• **DIRECTIONS**
After locating the line with "Str.all_chars Str.isspace w1 = true ->" in the data that follows, return it and every later line exactly, up to and including the line with "Lemma located_exists coordinates".

• **INPUT MATERIAL**
══════

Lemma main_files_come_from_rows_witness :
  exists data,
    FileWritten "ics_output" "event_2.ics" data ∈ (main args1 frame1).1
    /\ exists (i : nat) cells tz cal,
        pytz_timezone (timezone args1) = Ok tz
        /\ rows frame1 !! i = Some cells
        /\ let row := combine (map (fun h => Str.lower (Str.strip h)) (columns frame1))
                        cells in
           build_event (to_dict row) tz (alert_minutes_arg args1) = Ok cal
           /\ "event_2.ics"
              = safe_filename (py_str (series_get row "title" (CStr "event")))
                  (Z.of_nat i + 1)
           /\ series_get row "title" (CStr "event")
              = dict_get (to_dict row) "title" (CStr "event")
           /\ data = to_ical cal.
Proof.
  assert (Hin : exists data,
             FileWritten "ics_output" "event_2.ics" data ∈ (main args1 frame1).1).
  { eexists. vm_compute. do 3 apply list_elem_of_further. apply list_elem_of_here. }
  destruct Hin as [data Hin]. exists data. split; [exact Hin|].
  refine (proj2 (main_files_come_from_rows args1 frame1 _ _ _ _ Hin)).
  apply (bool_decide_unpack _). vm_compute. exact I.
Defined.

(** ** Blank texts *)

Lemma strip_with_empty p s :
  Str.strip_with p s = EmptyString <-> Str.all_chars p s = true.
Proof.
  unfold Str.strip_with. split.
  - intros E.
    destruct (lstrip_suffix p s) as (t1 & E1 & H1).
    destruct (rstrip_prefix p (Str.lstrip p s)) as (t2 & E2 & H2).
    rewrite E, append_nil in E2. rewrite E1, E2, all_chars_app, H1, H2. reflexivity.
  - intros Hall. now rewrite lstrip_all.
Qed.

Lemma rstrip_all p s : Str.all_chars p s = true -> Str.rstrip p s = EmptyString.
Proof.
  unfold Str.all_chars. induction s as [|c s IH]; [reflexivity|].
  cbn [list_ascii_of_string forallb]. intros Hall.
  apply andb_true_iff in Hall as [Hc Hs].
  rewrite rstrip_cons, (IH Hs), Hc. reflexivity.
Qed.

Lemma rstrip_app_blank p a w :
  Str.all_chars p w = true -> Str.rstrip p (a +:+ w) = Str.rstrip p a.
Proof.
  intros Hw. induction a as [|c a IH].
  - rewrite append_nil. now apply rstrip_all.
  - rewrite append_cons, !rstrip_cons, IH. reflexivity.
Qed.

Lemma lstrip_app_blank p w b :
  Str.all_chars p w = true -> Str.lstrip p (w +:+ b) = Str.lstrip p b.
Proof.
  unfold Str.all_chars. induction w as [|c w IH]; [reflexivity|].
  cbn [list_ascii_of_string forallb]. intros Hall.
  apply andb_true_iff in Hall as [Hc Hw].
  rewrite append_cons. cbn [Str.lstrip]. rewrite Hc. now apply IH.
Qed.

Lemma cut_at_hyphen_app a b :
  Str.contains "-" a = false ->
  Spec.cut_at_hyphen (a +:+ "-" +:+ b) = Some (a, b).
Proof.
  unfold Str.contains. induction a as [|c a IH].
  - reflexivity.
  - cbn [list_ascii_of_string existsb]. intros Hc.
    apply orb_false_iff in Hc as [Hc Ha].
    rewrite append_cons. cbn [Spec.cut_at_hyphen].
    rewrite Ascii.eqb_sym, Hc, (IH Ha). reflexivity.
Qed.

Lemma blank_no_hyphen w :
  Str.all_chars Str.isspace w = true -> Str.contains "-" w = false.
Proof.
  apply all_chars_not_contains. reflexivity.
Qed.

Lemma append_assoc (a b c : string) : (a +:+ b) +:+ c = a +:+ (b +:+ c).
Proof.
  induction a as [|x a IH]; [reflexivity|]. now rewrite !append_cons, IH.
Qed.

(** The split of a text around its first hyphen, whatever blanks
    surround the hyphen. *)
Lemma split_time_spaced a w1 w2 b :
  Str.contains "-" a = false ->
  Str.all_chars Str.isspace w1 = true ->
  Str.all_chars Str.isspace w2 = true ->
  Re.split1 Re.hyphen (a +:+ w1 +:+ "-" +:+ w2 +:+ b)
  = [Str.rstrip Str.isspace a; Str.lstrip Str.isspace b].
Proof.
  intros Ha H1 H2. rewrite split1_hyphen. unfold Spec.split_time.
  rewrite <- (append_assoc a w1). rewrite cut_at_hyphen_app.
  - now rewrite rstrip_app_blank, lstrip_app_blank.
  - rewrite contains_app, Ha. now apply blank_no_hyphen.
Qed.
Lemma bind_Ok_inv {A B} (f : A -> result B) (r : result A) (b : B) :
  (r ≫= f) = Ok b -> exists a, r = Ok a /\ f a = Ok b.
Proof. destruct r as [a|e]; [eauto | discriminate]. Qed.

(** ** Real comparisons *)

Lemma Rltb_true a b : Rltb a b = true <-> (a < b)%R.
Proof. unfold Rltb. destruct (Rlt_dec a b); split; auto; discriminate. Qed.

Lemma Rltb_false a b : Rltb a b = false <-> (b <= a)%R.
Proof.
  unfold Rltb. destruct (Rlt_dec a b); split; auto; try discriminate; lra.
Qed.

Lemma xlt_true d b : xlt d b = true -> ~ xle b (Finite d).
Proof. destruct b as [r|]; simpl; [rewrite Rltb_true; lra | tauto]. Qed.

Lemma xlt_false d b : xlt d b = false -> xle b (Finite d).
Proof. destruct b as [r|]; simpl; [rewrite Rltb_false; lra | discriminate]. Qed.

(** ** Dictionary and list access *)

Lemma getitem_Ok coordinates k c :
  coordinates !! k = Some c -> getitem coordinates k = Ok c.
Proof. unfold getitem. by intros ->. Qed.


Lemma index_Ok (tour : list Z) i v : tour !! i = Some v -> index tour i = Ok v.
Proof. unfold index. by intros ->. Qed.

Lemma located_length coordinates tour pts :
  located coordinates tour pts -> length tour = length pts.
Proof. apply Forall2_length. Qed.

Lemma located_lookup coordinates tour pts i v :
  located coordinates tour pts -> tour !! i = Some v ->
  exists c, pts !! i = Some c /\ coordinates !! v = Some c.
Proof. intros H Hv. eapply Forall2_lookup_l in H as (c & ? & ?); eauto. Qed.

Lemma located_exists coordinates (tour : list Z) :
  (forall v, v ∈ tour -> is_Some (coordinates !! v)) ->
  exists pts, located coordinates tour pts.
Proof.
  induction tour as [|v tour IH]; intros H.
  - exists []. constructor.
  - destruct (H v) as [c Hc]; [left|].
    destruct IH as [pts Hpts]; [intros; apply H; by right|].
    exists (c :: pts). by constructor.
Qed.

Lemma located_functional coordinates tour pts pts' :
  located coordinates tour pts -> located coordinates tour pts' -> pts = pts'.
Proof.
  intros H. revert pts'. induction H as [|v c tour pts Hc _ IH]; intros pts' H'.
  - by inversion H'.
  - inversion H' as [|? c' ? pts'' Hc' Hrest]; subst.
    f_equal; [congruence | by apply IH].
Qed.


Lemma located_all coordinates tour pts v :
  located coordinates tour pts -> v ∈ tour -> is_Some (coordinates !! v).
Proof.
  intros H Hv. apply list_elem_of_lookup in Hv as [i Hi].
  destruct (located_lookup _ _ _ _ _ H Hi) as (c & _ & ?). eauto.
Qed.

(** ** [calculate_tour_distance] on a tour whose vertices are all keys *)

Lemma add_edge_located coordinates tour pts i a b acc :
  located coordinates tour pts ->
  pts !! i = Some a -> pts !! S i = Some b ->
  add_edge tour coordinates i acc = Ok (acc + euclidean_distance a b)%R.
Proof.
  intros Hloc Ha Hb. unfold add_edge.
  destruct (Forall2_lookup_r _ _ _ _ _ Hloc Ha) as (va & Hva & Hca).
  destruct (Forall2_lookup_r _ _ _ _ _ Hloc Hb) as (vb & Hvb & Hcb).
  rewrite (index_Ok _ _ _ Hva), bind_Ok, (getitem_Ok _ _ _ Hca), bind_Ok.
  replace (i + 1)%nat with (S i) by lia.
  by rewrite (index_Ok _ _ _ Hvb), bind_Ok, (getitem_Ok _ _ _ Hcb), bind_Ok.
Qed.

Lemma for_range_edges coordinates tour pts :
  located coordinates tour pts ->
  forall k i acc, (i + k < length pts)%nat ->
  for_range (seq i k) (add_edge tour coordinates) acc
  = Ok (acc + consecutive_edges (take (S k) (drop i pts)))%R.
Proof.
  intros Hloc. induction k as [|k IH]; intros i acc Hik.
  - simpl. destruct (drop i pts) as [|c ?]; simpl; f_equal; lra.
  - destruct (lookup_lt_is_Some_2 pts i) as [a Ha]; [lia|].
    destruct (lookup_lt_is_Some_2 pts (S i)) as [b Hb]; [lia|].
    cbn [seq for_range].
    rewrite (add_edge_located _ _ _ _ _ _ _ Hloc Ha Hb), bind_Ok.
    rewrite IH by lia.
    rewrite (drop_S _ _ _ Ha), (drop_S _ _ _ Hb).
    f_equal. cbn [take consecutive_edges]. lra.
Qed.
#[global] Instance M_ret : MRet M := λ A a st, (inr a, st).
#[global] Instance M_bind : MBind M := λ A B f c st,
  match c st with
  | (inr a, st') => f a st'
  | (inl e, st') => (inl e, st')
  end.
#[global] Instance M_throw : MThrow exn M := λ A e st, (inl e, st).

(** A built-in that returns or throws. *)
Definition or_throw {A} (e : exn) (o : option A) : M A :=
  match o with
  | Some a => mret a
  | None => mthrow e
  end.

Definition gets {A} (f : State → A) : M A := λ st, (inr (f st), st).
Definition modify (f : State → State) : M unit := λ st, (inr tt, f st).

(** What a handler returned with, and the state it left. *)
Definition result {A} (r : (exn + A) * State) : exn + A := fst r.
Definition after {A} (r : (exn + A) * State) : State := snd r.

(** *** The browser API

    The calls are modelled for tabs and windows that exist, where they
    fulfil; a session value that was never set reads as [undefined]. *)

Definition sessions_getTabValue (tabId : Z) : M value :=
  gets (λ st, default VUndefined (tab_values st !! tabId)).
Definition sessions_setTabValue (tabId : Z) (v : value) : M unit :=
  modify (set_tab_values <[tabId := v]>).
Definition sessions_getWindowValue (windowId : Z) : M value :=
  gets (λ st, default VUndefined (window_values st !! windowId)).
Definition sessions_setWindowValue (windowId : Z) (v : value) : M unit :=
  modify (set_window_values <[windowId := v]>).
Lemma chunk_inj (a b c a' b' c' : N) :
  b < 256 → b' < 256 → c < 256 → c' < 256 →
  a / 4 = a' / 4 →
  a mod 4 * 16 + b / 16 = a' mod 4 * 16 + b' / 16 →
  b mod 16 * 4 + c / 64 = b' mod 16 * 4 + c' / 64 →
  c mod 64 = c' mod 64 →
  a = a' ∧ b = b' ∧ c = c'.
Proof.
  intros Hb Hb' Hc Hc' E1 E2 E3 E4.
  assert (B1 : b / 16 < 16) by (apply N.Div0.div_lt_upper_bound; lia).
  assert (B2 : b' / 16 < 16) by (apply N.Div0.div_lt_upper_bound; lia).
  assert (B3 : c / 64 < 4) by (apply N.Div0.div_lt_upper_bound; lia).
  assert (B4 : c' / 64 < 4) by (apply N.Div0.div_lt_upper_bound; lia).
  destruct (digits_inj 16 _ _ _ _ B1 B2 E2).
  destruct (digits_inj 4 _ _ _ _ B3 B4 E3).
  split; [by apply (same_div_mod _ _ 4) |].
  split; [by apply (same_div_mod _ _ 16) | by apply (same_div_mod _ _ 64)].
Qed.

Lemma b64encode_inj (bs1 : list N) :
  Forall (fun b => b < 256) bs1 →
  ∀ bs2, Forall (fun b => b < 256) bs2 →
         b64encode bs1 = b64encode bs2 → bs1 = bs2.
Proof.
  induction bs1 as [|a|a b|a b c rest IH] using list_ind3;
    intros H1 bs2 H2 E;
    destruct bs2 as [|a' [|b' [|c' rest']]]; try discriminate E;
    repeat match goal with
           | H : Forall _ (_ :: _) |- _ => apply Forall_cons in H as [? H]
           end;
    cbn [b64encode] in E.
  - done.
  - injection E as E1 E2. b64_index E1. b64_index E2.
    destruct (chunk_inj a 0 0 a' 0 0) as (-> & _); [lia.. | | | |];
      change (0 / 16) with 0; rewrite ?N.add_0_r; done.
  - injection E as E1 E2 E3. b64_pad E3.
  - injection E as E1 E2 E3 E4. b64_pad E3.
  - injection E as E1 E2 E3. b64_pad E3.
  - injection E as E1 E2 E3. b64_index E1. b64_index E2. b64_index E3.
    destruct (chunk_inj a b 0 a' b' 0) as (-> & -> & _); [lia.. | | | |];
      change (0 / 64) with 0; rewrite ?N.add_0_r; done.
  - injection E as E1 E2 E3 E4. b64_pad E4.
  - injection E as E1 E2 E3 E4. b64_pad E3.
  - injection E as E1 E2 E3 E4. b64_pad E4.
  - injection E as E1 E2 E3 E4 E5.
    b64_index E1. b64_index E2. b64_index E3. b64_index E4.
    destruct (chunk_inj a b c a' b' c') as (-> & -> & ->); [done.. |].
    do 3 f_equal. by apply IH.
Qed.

══════

• **FINAL ANSWER**
  Str.all_chars Str.isspace w1 = true ->
  Str.all_chars Str.isspace w2 = true ->
  Re.split1 Re.hyphen (a +:+ w1 +:+ "-" +:+ w2 +:+ b)
  = [Str.rstrip Str.isspace a; Str.lstrip Str.isspace b].
Proof.
  intros Ha H1 H2. rewrite split1_hyphen. unfold Spec.split_time.
  rewrite <- (append_assoc a w1). rewrite cut_at_hyphen_app.
  - now rewrite rstrip_app_blank, lstrip_app_blank.
  - rewrite contains_app, Ha. now apply blank_no_hyphen.
Qed.
Lemma bind_Ok_inv {A B} (f : A -> result B) (r : result A) (b : B) :
  (r ≫= f) = Ok b -> exists a, r = Ok a /\ f a = Ok b.
Proof. destruct r as [a|e]; [eauto | discriminate]. Qed.

(** ** Real comparisons *)

Lemma Rltb_true a b : Rltb a b = true <-> (a < b)%R.
Proof. unfold Rltb. destruct (Rlt_dec a b); split; auto; discriminate. Qed.

Lemma Rltb_false a b : Rltb a b = false <-> (b <= a)%R.
Proof.
  unfold Rltb. destruct (Rlt_dec a b); split; auto; try discriminate; lra.
Qed.

Lemma xlt_true d b : xlt d b = true -> ~ xle b (Finite d).
Proof. destruct b as [r|]; simpl; [rewrite Rltb_true; lra | tauto]. Qed.

Lemma xlt_false d b : xlt d b = false -> xle b (Finite d).
Proof. destruct b as [r|]; simpl; [rewrite Rltb_false; lra | discriminate]. Qed.

(** ** Dictionary and list access *)

Lemma getitem_Ok coordinates k c :
  coordinates !! k = Some c -> getitem coordinates k = Ok c.
Proof. unfold getitem. by intros ->. Qed.


Lemma index_Ok (tour : list Z) i v : tour !! i = Some v -> index tour i = Ok v.
Proof. unfold index. by intros ->. Qed.

Lemma located_length coordinates tour pts :
  located coordinates tour pts -> length tour = length pts.
Proof. apply Forall2_length. Qed.

Lemma located_lookup coordinates tour pts i v :
  located coordinates tour pts -> tour !! i = Some v ->
  exists c, pts !! i = Some c /\ coordinates !! v = Some c.
Proof. intros H Hv. eapply Forall2_lookup_l in H as (c & ? & ?); eauto. Qed.

Lemma located_exists coordinates (tour : list Z) :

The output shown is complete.